Similarity Search over Deep Representations at Scale

Tech @ ShareChat
ShareChat TechByte
Published in
9 min readAug 26, 2021

Written by Sanjit Jain, Vikram Gupta

Millions of content pieces are created and uploaded on ShareChat and Moj by our users daily. The ability to search similar pieces of content over this huge content space is crucial as it allows us to explore, interpret, manage and serve our content efficiently. Thus, Similarity Search (SS) over billions of content pieces forms a crucial peg in the wheel at ShareChat and Moj for providing a good user experience, managing copyright violations, and searching relevant content efficiently. Moreover, since our content has images, videos, audios, gifs, etc, we have developed a Similarity Search (SS) infrastructure which can search across all these dimensions.

Let us delve deeper into these problems and understand how efficient Similarity Search (SS) can help us track these problems.

The majority of the content uploaded on our platform consists of original and ingenious creations where our users produce high-quality videos enacting entertaining situations or singing songs, lip-syncing, dancing to popular music, etc. Such high-quality posts are very entertaining and get viral in a short period of time, and are re-uploaded due to their popularity. Similarly, comedy clips from movies, clips from cricket matches, clips of popular creators are re-uploaded by fans to spread the love for their favourite creators and celebrities.

User Experience

While the intention behind reuploading is sharing and spreading good quality content, it can hamper the experience of the consumers of the content as they see the same content on their feed multiple times, leading to a poor user experience. We detect duplicate instances of content on our platform in a timely fashion using Similarity Search and manage them to provide a good user experience. We ensure that the same content is not shown to a user twice, especially in a short span of time.

Search Capabilities

The capability of searching for similar content also helps our users in searching for relevant content that they are interested in. For example, if a user enjoys dog or cat videos, it would be helpful for them to have the ability to search for similar videos. Using Similarity Search and similarity thresholding, we would be able to identify and serve semantically similar content pieces.

Copyright Violations

When our users upload content, there are also possibilities of unknowingly infringing on Intellectual Property (IP) rights. This is not desirable for our users as well as our platform. It can also lead to an unhealthy creator ecosystem where the original content and its creator are not protected. Similarity Search helps us in identifying these scenarios in a timely fashion and helps us in safeguarding our users and promoting original content creation.
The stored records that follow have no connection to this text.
(** * Footbook mobile: the authenticated request pipeline

    A shallow embedding of [services/api.ts] (the axios instance with its
    request and response interceptors), [services/auth.ts] (the login call)
    and [contexts/AuthContext.tsx] (token persistence on login and logout),
    followed by the properties of the token lifecycle.

    The JavaScript is asynchronous but sequential: every [await] simply
    sequences effects, so an [async] function is a computation in a state and
    exception monad over a world that holds
    - the credential store (expo-secure-store), a finite map from keys to
      strings;
    - the heap of request configuration objects, so that a mutation such as
      [originalRequest._retry = true] is seen through every alias
      ([error.config] is the same object);
    - a clock that numbers the interactions with the outside (store calls and
      network calls), which the environment's answers may depend on;
    - a trace of what was done, used only to state properties.

    The outside is an environment record: which store calls throw, and what
    the network answers to a request. *)

From Stdlib Require Import ZArith String List.
From stdpp Require Import base gmap strings list pretty.

Set Warnings "-register-all".

Local Open Scope string_scope.

(** ** JavaScript values and HTTP data *)

(** Values found in a response body ([response.data] has type [any]). *)
Inductive Value : Type :=
| VUndefined
| VNull
| VString (s : string)
| VNumber (n : Z)
| VObject (fields : list (string * Value)).

(** Property read [v.k]; [undefined] when the property is missing or [v] is a
    primitive. *)
Fixpoint assoc_value (k : string) (fields : list (string * Value)) : Value :=
  match fields with
  | [] => VUndefined
  | (k', v) :: rest => if String.eqb k k' then v else assoc_value k rest
  end.

Definition get_field (k : string) (v : Value) : Value :=
  match v with
  | VObject fields => assoc_value k fields
  | _ => VUndefined
  end.

(** What a template literal makes of a value. *)
Definition template_of (v : Value) : string :=
  match v with
  | VUndefined => "undefined"
  | VNull => "null"
  | VString s => s
  | VNumber n => pretty n
  | VObject _ => "[object Object]"
  end.

Inductive Method : Type := GET | POST | PUT | DELETE.

(** A request body: nothing, a plain object (sent as JSON by axios), or a
    [FormData] with its fields in the order they were appended. *)
Inductive Body : Type :=
| NoBody
| JsonBody (v : Value)
| FormData (fields : list (string * string)).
Keeping the above use cases in mind, let us now discuss the Similarity Search over 100 million content pieces at ShareChat and Moj and the tools that enabled us to expand our solutions to the scale of 100 million posts and even further.

Content Representation

At Sharechat and Moj, we deal with a wide variety of content like videos, images, gifs, text, audios, news snippets, etc. These pieces of content are inherently high dimensional which makes it infeasible to perform a fast and accurate similarity search.

Imagine searching for a video with 20 seconds duration. Would it be feasible to search pixel-by-pixel for each frame across all 20 seconds of the video? What happens if the resolution or sampling rate is changed?
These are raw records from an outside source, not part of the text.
Lemma safe_reads_collapse_to_absent_witness :
  let missing := Fixture.at_ "ANL-alpha-2026-01-01/conclusions.json" in
  let cut_short := Fixture.at_ "ANL-cache-2026-03-01/conclusions.json" in
  let readable := Fixture.at_ (Fixture.topic_session ++ "/conclusions.json") in
  let document := Sample.doc "{'topic': 'Cache design'}" in
  (readTextFile Fixture.truncated_conclusions missing = Normal None /\
   @readJsonFile Sample.host Fixture.truncated_conclusions missing = Normal VNull) /\
  (readTextFile Fixture.unreadable_conclusions cut_short = Normal None /\
   @readJsonFile Sample.host Fixture.unreadable_conclusions cut_short = Normal VNull) /\
  @readJsonFile Sample.host Fixture.truncated_conclusions cut_short = Normal VNull /\
  readTextFile (Fixture.with_conclusions document) readable = Normal (Some document) /\
  @readJsonFile Sample.host (Fixture.with_conclusions document) readable
    = Normal (VObject [("topic", VString "Cache design")]).
Proof.
  cbv zeta.
  pose proof (@safe_reads_collapse_to_absent Sample.host
                Fixture.truncated_conclusions
                (Fixture.at_ "ANL-alpha-2026-01-01/conclusions.json"))
    as (_ & _ & Hmissing & _).
  pose proof (@safe_reads_collapse_to_absent Sample.host
                Fixture.unreadable_conclusions
                (Fixture.at_ "ANL-cache-2026-03-01/conclusions.json"))
    as (_ & _ & _ & Hunreadable & _).
  pose proof (@safe_reads_collapse_to_absent Sample.host
                Fixture.truncated_conclusions
                (Fixture.at_ "ANL-cache-2026-03-01/conclusions.json"))
    as (_ & _ & _ & _ & Hmalformed & _).
  pose proof (@safe_reads_collapse_to_absent Sample.host
                (Fixture.with_conclusions (Sample.doc "{'topic': 'Cache design'}"))
                (Fixture.at_ (Fixture.topic_session ++ "/conclusions.json")))
    as (_ & _ & _ & _ & _ & Htext & Hjson & _).
  split; [exact (Hmissing eq_refl)|].
  split; [exact (Hunreadable "EACCES: permission denied" eq_refl)|].
  split; [exact (Hmalformed (Sample.doc "{'topic': 'Cache des")
                            "Unexpected token in JSON" eq_refl eq_refl)|].
  split.
  - exact (Htext (Sample.doc "{'topic': 'Cache design'}") eq_refl).
  - exact (Hjson (Sample.doc "{'topic': 'Cache design'}")
                 (VObject [("topic", VString "Cache design")]) eq_refl eq_refl).
Defined.

(** The claim of C3 as written, that [readJsonFile] returns a parsed
    JSON object or "absent", fails on a document that is well formed and
    is not an object: for the document [42] the reader returns the number
    42, which is neither an object nor "absent". *)
Lemma readJsonFile_returns_the_number_of_a_number_document :
  @JSON_parse Sample.host "42" = Normal (VNumber 42) /\
  @readJsonFile Sample.host (Fixture.with_conclusions "42")
    (Fixture.at_ (Fixture.topic_session ++ "/conclusions.json"))
    = Normal (VNumber 42) /\
  Card.isObject (VNumber 42) = false /\
  VNumber 42 <> VNull.
Proof.
  split; [reflexivity|]. split; [reflexivity|]. split; [reflexivity | discriminate].
Qed.

(** ** The detail operation *)

Section DetailFacts.
Context {host : Host}.

(** [getSessionDetail] never throws; it answers "not found" exactly for
    an identifier that does not parse or a session path at which
    nothing exists, and a record otherwise. *)
Lemma getSessionDetail_outcome fs analysisDir sessionId :
  (parseSessionId sessionId = None \/
   existsSync fs (join analysisDir sessionId) = false) /\
  getSessionDetail fs analysisDir sessionId = Normal None
  \/
  exists parsed,
    parseSessionId sessionId = Some parsed /\
    existsSync fs (join analysisDir sessionId) = true /\
    getSessionDetail fs analysisDir sessionId =
    Normal (Some (detail_record fs analysisDir sessionId parsed)).
Proof.
  rewrite getSessionDetail_eq.
  destruct (parseSessionId sessionId) as [parsed|]; [|left; auto].
  destruct (existsSync fs (join analysisDir sessionId)); [|left; auto].
  right. now exists parsed.
Qed.

Lemma detail_route_not_found ctx fs encodedId sessionId analysisDir :
  decodeURIComponent encodedId = Normal sessionId ->
  analysisDir_of ctx = Normal analysisDir ->
  parseSessionId sessionId = None \/
  existsSync fs (join analysisDir sessionId) = false ->
  detail_route ctx fs encodedId =
  Normal (json_response 404 (ErrorPayload "Session not found")).
Proof.
  intros Hdec Hdir H. unfold detail_route. rewrite Hdec, Hdir. cbn [bind].
  rewrite getSessionDetail_eq.
  destruct H as [-> | H]; [reflexivity|].
  destruct (parseSessionId sessionId); [rewrite H|]; reflexivity.
Qed.

(** A regular file at the session path is served by the detail operation
    and left out by the list. *)
Lemma regular_file_is_detailed_but_not_listed fs analysisDir sessionId content :
  parseSessionId sessionId <> None ->
  fs (join analysisDir sessionId) = Some (File content) ->
  (exists d, getSessionDetail fs analysisDir sessionId = Normal (Some d)) /\
  getSessionSummary fs analysisDir sessionId = Normal None.
Proof.
  intros Hp Hf. rewrite getSessionDetail_eq, getSessionSummary_eq.
  unfold existsSync. rewrite Hf.
  destruct (parseSessionId sessionId) as [parsed|]; [|congruence].
  split; [eexists|]; reflexivity.
Qed.

End DetailFacts.

(** C4.  The claim: a detail request answers "not found" when the
    identifier is invalid or the session directory does not exist, and a
    detail record otherwise.  The code answers "not found" when nothing
    exists at the session path ([detail_route_not_found]); for a regular
    file named like a session, no session directory exists, the list
    leaves the entry out, and the detail request still answers 200 with a
    record whose artifacts are all absent. *)
Theorem detail_of_a_regular_file_is_served :
  let fs := Fixture.file_named_like_session in
  let id := "ANL-notes-2026-03-01" in
  stat fs (Fixture.at_ id) = Normal {| isDirectory := false |} /\
  @handleAnalysisRoutes Sample.host Fixture.list_request fs =
    Normal (Some (@json_response 200 (ListPayload [] 0))) /\
  @handleAnalysisRoutes Sample.host (Fixture.detail_request id) fs =
    Normal (Some (@json_response 200 (DetailPayload
      {| Detail.id := id; Detail.name := id;
         Detail.topic := VString "notes"; Detail.createdAt := "2026-03-01";
         Detail.status := in_progress; Detail.discussion := None;
         Detail.conclusions := VNull; Detail.explorations := VNull;
         Detail.perspectives := VNull |}))).
Proof. cbv zeta. repeat split; vm_compute; reflexivity. Qed.

(** ** The topic of a session *)

Lemma topic_of_derived {host : Host} conclusions parsed :
  topic_of conclusions parsed = derived_topic conclusions parsed.
Proof.
  unfold topic_of, derived_topic, declared_topic, slug_topic, Js.or_else, Js.opt_get.
  destruct conclusions; try reflexivity.
  destruct (Js.lookup "topic" props); reflexivity.
Qed.

(** C6, as the code has it.  In the summary and in the detail, the topic
    is the topic field the conclusions document declares when that field
    is present and truthy (for a string: not empty), and otherwise the
    slug with its hyphens replaced by spaces; the session
    [ANL-my-cool-topic-2026-03-01] without a conclusions file has the
    topic "my cool topic". *)
Theorem topic_is_truthy_declared_topic_or_slug {host : Host}
        (fs : filesystem) (analysisDir sessionId : string)
        (parsed : SessionIdentity) (conclusions : value) :
  parseSessionId sessionId = Some parsed ->
  readJsonFile fs (conclusionsPath analysisDir sessionId) = Normal conclusions ->
  (forall s, getSessionSummary fs analysisDir sessionId = Normal (Some s) ->
             Summary.topic s = derived_topic conclusions parsed) /\
  (forall d, getSessionDetail fs analysisDir sessionId = Normal (Some d) ->
             Detail.topic d = derived_topic conclusions parsed) /\
  (sessionId = "ANL-my-cool-topic-2026-03-01" ->
   existsSync fs (conclusionsPath analysisDir sessionId) = false ->
   derived_topic conclusions parsed = VString "my cool topic").
Proof.
  intros Hp Hc. rewrite readJsonFile_eq in Hc. injection Hc as <-.
  repeat split.
  - intros s. rewrite getSessionSummary_eq, Hp.
    destruct (fs (join analysisDir sessionId)) as [[?|?]|]; try discriminate.
    intros [= <-]. apply topic_of_derived.
  - intros d. rewrite getSessionDetail_eq, Hp.
    destruct (existsSync fs (join analysisDir sessionId)); [|discriminate].
    intros [= <-]. apply topic_of_derived.
  - intros -> He. unfold json_at. rewrite (readFile_missing _ _ He).
    vm_compute in Hp. injection Hp as <-. reflexivity.
Qed.

Lemma topic_is_truthy_declared_topic_or_slug_witness :
  let fs := Fixture.without_conclusions in
  let dir := Fixture.analysisDir in
  let id := "ANL-my-cool-topic-2026-03-01" in
  let parsed := {| slug := "my-cool-topic"; date := "2026-03-01" |} in
  parseSessionId id = Some parsed /\
  @readJsonFile Sample.host fs (@conclusionsPath Sample.host dir id) = Normal VNull /\
  (forall s, @getSessionSummary Sample.host fs dir id = Normal (Some s) ->
             Summary.topic s = VString "my cool topic") /\
  (forall d, @getSessionDetail Sample.host fs dir id = Normal (Some d) ->
             Detail.topic d = VString "my cool topic").
Proof.
  cbv zeta.
  assert (Hp : parseSessionId "ANL-my-cool-topic-2026-03-01"
               = Some {| slug := "my-cool-topic"; date := "2026-03-01" |})
    by reflexivity.
  assert (Hc : @readJsonFile Sample.host Fixture.without_conclusions
                 (@conclusionsPath Sample.host Fixture.analysisDir
                    "ANL-my-cool-topic-2026-03-01") = Normal VNull)
    by reflexivity.
  destruct (@topic_is_truthy_declared_topic_or_slug Sample.host _ _ _ _ _ Hp Hc)
    as (Hs & Hd & Hex).
  repeat split; assumption.
Defined.

(** The claim of C6 as written fails: a conclusions document that declares
    the topic [""] has the field present, and the topic is the slug's. *)
Lemma empty_declared_topic_falls_back_to_slug :
  let fs := Fixture.with_conclusions (Sample.doc "{'topic': ''}") in
  let dir := Fixture.analysisDir in
  let id := "ANL-my-cool-topic-2026-03-01" in
  exists conclusions s d,
    @readJsonFile Sample.host fs (@conclusionsPath Sample.host dir id) = Normal conclusions /\
    declared_topic conclusions = Some (VString "") /\
    @getSessionSummary Sample.host fs dir id = Normal (Some s) /\
    Summary.topic s = VString "my cool topic" /\
    @getSessionDetail Sample.host fs dir id = Normal (Some d) /\
    Detail.topic d = VString "my cool topic" /\
    Some (Summary.topic s) <> declared_topic conclusions /\
    Some (Detail.topic d) <> declared_topic conclusions.
Proof.
  cbv zeta. do 3 eexists.
  repeat split; try (vm_compute; reflexivity); vm_compute; discriminate.
Qed.

(** ** The list operation *)

Lemma listed_iff_session_folder {host : Host} fs analysisDir f :
  (exists s, listed fs analysisDir f = Some s) <-> is_session_folder fs analysisDir f.
Proof.
  unfold listed, is_session_folder, stat.
  destruct (parseSessionId f) as [parsed|];
    destruct (fs (join analysisDir f)) as [[?|?]|]; split;
    try (intros [s Hs]; discriminate);
    try (intros [H1 H2]; congruence).
  - intros _. split; [discriminate | reflexivity].
  - intros _. eauto.
Qed.

(** C2.  The claim: a failure while one session folder is processed
    leaves only that session out, and the list is still a success
    envelope with the remaining sessions.  The loop does skip a folder
    whose summary is [null], and the detail operation guards the very
    same path with [existsSync]; but [getSessionSummary] awaits [stat]
    without a guard.  For a listing that names [ANL-gone-2026-03-01], a
    folder that no longer resolves (removed after the enumeration, or a
    link whose target is gone), next to the sound session
    [ANL-alpha-2026-01-01], [stat] rejects, the rejection leaves the loop
    and the whole request is answered 500: no list is returned, the sound
    session included. *)
Theorem one_unreachable_folder_aborts_the_list :
  readdir Fixture.dangling_entry Fixture.analysisDir
    = Normal ["ANL-alpha-2026-01-01"; "ANL-gone-2026-03-01"] /\
  stat Fixture.dangling_entry (Fixture.at_ "ANL-gone-2026-03-01")
    = Throw "ENOENT: no such file or directory" /\
  @getSessionSummary Sample.host Fixture.dangling_entry Fixture.analysisDir
     "ANL-alpha-2026-01-01"
    = Normal (Some (Fixture.bare "ANL-alpha-2026-01-01" "alpha" "2026-01-01")) /\
  @getSessionSummary Sample.host Fixture.dangling_entry Fixture.analysisDir
     "ANL-gone-2026-03-01"
    = Throw "ENOENT: no such file or directory" /\
  @list_route Sample.host Fixture.list_request Fixture.dangling_entry
    = Normal (@json_response 500 (ErrorPayload "ENOENT: no such file or directory")) /\
  @getSessionDetail Sample.host Fixture.dangling_entry Fixture.analysisDir
     "ANL-gone-2026-03-01"
    = Normal None /\
  @detail_route Sample.host (Fixture.detail_request "ANL-gone-2026-03-01")
     Fixture.dangling_entry "ANL-gone-2026-03-01"
    = Normal (@json_response 404 (ErrorPayload "Session not found")).
Proof.
  repeat apply conj; vm_compute; reflexivity.
Qed.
To address this, we represent all our content in low-dimensional feature space using deep feature extractors, that are robust to minor perturbations in data and can capture global and local properties. For example, we use video feature extraction models like Resnext3D that gives a low-dimensional representation for each video. Since the extraction, decoding, and feature extraction over videos is compute-intensive and time-consuming, we extract keyframes from the videos and use the representations of these keyframes as the video representation. Similarly, for images and text, we use deep feature extractors trained over these content types.

Nearest Neighbour Search

Fig 1. Visual Depiction of k-nearest neighbours for different values of K

Once we have a robust representation of our content, we need to search over this content store to find similar content pieces given a query content piece. Nearest Neighbour Search or k-NN is a well-known problem where given a set of points, the aim is to find the closest set of K points given a query (refer Fig 1) point where all the points are represented as Pi where Pi is the representation of this content using a compatible feature extractor. The k-nearest posts for Pi are then filtered out by thresholding the distance metric.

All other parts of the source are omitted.